The listing below contains a span that opens with the line containing "simpl. rewrite Nat.sub_0_r." and closes with the line containing "else snake_length m)". Return that span exactly.

#### Task material
++++++++++++++++++++

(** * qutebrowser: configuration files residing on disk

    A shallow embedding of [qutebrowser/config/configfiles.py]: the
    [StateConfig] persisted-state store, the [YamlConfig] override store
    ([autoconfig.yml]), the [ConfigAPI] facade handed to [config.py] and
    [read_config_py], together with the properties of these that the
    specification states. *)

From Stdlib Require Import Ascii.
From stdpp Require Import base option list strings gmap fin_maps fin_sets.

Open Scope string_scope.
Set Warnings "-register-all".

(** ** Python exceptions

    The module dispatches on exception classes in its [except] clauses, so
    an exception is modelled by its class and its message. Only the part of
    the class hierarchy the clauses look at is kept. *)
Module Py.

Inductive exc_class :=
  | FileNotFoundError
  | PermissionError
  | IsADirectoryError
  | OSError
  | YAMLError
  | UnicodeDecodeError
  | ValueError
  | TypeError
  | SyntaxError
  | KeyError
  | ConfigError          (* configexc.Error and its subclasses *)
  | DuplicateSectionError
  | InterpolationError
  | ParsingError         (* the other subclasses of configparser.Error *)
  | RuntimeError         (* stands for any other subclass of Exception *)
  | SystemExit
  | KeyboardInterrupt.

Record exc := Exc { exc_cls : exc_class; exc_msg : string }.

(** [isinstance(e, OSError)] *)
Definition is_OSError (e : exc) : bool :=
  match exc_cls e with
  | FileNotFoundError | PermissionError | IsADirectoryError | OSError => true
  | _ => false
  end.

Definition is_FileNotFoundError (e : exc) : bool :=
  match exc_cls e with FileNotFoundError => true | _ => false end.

++++++++++++++++++++

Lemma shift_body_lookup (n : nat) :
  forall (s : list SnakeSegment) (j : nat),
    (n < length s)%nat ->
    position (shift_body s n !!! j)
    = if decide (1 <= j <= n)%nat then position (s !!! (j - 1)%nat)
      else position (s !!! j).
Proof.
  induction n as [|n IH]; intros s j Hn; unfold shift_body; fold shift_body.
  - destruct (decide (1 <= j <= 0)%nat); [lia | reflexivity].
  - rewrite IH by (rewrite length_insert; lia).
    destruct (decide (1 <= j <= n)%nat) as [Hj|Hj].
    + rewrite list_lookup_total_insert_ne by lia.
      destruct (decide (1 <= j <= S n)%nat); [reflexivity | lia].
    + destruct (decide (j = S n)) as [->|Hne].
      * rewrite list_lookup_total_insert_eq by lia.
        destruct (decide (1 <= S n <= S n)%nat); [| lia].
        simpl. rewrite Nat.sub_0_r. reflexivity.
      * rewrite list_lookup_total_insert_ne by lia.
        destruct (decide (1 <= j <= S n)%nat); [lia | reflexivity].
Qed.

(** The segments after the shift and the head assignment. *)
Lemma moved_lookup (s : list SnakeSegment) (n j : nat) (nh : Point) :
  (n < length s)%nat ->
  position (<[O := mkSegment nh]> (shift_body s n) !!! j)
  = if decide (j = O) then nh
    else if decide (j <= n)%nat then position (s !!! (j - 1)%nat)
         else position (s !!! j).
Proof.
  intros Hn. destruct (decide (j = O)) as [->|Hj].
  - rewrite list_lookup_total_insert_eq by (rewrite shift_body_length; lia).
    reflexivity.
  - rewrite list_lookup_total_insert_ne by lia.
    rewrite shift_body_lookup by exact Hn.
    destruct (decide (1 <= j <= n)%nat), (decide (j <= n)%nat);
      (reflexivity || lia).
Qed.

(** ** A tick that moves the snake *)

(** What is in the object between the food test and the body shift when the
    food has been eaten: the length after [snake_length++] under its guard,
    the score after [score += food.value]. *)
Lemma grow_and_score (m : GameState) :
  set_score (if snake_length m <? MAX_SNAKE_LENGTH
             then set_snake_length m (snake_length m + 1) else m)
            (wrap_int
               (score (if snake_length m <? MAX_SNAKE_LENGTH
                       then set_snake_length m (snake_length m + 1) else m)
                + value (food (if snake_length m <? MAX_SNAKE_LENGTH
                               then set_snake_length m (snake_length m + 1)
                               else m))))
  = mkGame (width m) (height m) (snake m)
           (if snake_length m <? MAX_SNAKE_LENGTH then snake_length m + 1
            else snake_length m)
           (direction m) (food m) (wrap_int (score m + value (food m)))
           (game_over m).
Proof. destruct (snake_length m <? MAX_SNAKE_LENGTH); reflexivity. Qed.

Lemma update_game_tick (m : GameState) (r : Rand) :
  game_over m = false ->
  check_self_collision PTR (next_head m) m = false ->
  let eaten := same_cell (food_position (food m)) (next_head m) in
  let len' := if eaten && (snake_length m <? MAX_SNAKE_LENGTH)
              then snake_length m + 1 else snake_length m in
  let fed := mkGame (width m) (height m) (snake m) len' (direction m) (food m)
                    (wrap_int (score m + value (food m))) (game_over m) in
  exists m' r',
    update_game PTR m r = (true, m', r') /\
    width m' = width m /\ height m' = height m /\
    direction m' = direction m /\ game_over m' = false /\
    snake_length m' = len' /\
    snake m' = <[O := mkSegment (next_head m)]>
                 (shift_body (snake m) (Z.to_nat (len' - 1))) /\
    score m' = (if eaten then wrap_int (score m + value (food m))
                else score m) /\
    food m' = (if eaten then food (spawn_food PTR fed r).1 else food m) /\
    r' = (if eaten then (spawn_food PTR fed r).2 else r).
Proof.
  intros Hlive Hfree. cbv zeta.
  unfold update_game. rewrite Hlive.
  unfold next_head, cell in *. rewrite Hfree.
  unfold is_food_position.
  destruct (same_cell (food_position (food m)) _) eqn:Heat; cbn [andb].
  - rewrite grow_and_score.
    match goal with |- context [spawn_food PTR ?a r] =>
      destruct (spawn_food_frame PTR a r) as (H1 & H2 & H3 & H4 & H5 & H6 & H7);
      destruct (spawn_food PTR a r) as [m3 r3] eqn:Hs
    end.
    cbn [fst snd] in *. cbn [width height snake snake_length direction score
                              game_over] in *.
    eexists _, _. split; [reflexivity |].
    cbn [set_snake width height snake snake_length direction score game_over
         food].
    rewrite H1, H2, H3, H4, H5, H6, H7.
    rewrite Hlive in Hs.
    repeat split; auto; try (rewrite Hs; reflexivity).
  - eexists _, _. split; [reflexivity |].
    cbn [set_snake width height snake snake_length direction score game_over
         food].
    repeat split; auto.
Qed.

++++++++++++++++++++

#### Task output
        simpl. rewrite Nat.sub_0_r. reflexivity.
      * rewrite list_lookup_total_insert_ne by lia.
        destruct (decide (1 <= j <= S n)%nat); [lia | reflexivity].
Qed.

(** The segments after the shift and the head assignment. *)
Lemma moved_lookup (s : list SnakeSegment) (n j : nat) (nh : Point) :
  (n < length s)%nat ->
  position (<[O := mkSegment nh]> (shift_body s n) !!! j)
  = if decide (j = O) then nh
    else if decide (j <= n)%nat then position (s !!! (j - 1)%nat)
         else position (s !!! j).
Proof.
  intros Hn. destruct (decide (j = O)) as [->|Hj].
  - rewrite list_lookup_total_insert_eq by (rewrite shift_body_length; lia).
    reflexivity.
  - rewrite list_lookup_total_insert_ne by lia.
    rewrite shift_body_lookup by exact Hn.
    destruct (decide (1 <= j <= n)%nat), (decide (j <= n)%nat);
      (reflexivity || lia).
Qed.

(** ** A tick that moves the snake *)

(** What is in the object between the food test and the body shift when the
    food has been eaten: the length after [snake_length++] under its guard,
    the score after [score += food.value]. *)
Lemma grow_and_score (m : GameState) :
  set_score (if snake_length m <? MAX_SNAKE_LENGTH
             then set_snake_length m (snake_length m + 1) else m)
            (wrap_int
               (score (if snake_length m <? MAX_SNAKE_LENGTH
                       then set_snake_length m (snake_length m + 1) else m)
                + value (food (if snake_length m <? MAX_SNAKE_LENGTH
                               then set_snake_length m (snake_length m + 1)
                               else m))))
  = mkGame (width m) (height m) (snake m)
           (if snake_length m <? MAX_SNAKE_LENGTH then snake_length m + 1
            else snake_length m)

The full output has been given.